La même année, les eurosceptiques du groupe des conservateurs et réformistes européens (CRE) ont reçu plus de 102 000 euros de neuf sociétés (AT&T, Triple A, Estiom, MTI, Wastech, Galerie Gema, Q.E.D. Systems, Without Limits et AWS Holding) et 47 000 euros de divers lobbys et fondations.

De son côté, le parti européen l’ALDE, dont font partie le MR et l’Open-VLD, a reçu un financement de 122.000 euros de la part de huit multinationales et lobbys. Ces entreprises ont toutes payé un droit d’entrée compris entre 7.000 et 18.000 euros pour pouvoir intervenir lors du congrès annuel du parti ou lors de colloque. Des entreprises telles que Bayer (dont Monsanto), Walt Disney, Uber, Stuart ou FoodDrinkEurope ont ainsi participé à des colloques sur « l’avenir du commerce, des investissements et de l’innovation », « la flexibilité et l’avenir du travail » ou « le marché unique après 2019 ».
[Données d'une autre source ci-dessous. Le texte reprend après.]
Lemma object_problems_Ok name (s s' : Session L) ps : object_problems name s = (s', Ok ps) ->
  cat_of s' = cat_of s /\ (ps = [] <-> object_ok (cat_of s) name).
Proof.
  unfold object_problems. intros (s1 & [[kind owner] sql] & [Hc1 Hs]%stored_definition_Ok & H)%sm_bind_Ok.
  apply sm_bind_Ok in H as (s2 & found & Hf & [= <- <-]).
  assert (cat_of s2 = cat_of s /\ (found = [] <-> match EXPECTED_COLUMNS name with
    | Some _ => kind = VStr "table" /\ table_ok (cat_of s) name sql
    | None => kind = VStr "index" /\ owner = VStr HISTORY_TABLE /\ active_index_ok (cat_of s) name sql
    end)) as [Hc2 Hfound].
  { rewrite <-Hc1. destruct (EXPECTED_COLUMNS name) eqn:E;
      [by apply table_problems_Ok in Hf; [|rewrite E]|by apply index_problems_Ok in Hf]. }
  split; [done|]. unfold object_ok. split.
  - intros Hp. exists kind, owner, sql. case_bool_decide as Hn; [|done]. by rewrite <-Hfound, <-definition_differences_nil.
  - intros (kind' & owner' & sql' & Hs' & Hd & Hok). destruct (stored_as_unique _ _ _ _ _ _ _ _ Hs Hs') as (<- & <- & <-).
    apply Hfound in Hok as ->. by apply definition_differences_nil.
Qed.
End inspection.

(** C25: the inspection of a namespace on SQLite is exact. When it comes to an end it
    has reported no problem exactly when every object it was asked about is, in the
    catalogue, of the right kind, with the columns, keys, CHECK conditions and
    indexes of the layout and no index beyond them, unique on ACTIVE rows as the
    engine needs, and created by the module's own statement up to spelling. *)
Theorem inspection_exact {L} {LB : Library L} {CV : CatalogView L} {CL : CatalogLaws L} {PR : PyRuntime} {UC : Unicode}
    present (s s' : Session L) problems (Hinspect : definition_problems present s = (s', Ok problems)) :
  problems = [] <-> forall name, name ∈ CREATION_ORDER -> name ∈ present -> object_ok (catalog (ss_lib s)) name.
Proof.
  unfold definition_problems in Hinspect. apply sm_bind_Ok in Hinspect as (s1 & found & Hf & [= <- <-]).
  apply (s_map_Ok cat_of object_problems (fun cat name ps => ps = [] <-> object_ok cat name)) in Hf as [_ Hf];
    [|intros; by apply object_problems_Ok].
  rewrite concat_nil. transitivity (forall name, name ∈ List.filter (fun name => mem name present) CREATION_ORDER ->
    object_ok (catalog (ss_lib s)) name).
  - induction Hf as [|name ps names found Hn _ IH]; [split; [by intros _ ? ?%elem_of_nil|done]|].
    rewrite Forall_cons, IH, Hn. setoid_rewrite elem_of_cons. naive_solver.
  - setoid_rewrite list_elem_of_In. setoid_rewrite filter_In. setoid_rewrite <-list_elem_of_In. setoid_rewrite mem_true. naive_solver.
Qed.
(* ===== verification/SqliteLock.v ===== *)
(** * The lock file and the session's own fields

    The polling of the lock ends, leaks no descriptor and tells contention from
    failure; the lock is then held until the session is closed; the identity of a
    transaction changes with every transaction boundary. The operating system's
    side is [HostLaws]. *)
From S2P Require Import Prelude PyStr Text Errors Latch Paths Manifest Model SqlText Admission Metadata World.
From S2P Require Import Statements Config Replay SqliteText SqliteLib Sqlite SqliteInspect.
Open Scope str_scope.

(** ** The process as the operating system sees it *)
Class HostView (L : Type) := {
  open_fds : L -> gset Z;        (* descriptors of lock files *)
  lock_owner : L -> option Z;    (* the descriptor that holds the lock for this process *)
  clock : L -> Z;                (* nanoseconds *)
}.

(** An exception of the library or the system, never one of the program's own. *)
Definition foreign (x : pyexn) : Prop :=
  match x with PyMigr8 _ => False | PyException d => PyException d <> out_of_fuel | PyInterrupt => True end.

Definition lock_call (o : libop) : bool :=
  match o with LOpen _ | LFlock _ | LUnlock _ | LCloseFd _ => true | _ => false end.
« C’est une pratique courante et parfaitement légale: nous ouvrons nos débats à ces entreprises, qui participent en retour aux frais d’organisation de ces événements », explique Didrik de Schaetzen, le directeur de la communication de l’ALDE, interrogé par Le Monde. Pour les entreprises, il s’agit d’une occasion supplémentaire d’influer sur les décisions prises par les élus. Didrik de Schaetzen explique également avoir des relations avec des ONG. Mais en 2018, aucune n’a été invitée au congrès du parti.

Ces contributions privées (qui ne peuvent pas dépenser 18.000 euros par an) ne représentent qu’une petite part du budget des partis : 122.000 sur un total de 3.5 millions pour le parti ALDE. Mais elles sont tout de même très importantes pour les partis, car le règlement européen leur impose d’avoir 15 % de financement propre, le reste étant du financement public.

Selon Didrik de Schaetzen, les dons de Bayer, Google et consorts ne remettent, pour autant, pas leur indépendance en question. « Participer au congrès d’un parti est différent par rapport au fait de faire du lobbying auprès d’un député individuel », assure-t-il.

A contrario, le parti l’Europe des nations et des libertés, dont font partie Marine Le Pen et le Vlaams Belang, n’a reçu aucun financement privé. Il vit uniquement de son financement public (543.000 euros) et des dons de ses militants (124.000 euros), selon le Monde.

Parmi les plus gros donateurs, on retrouve en première position le géant de télécommunications américain AT&T avec plus de 200.000 euros de dons faits aux quatre plus grands partis européens au cours de la dernière législature. Vient ensuite Bayer (chimie et pharmaceutique) avec un montant de 78.000 euros et Syngenta (chimie et agroalimentaire) 68.000 euros.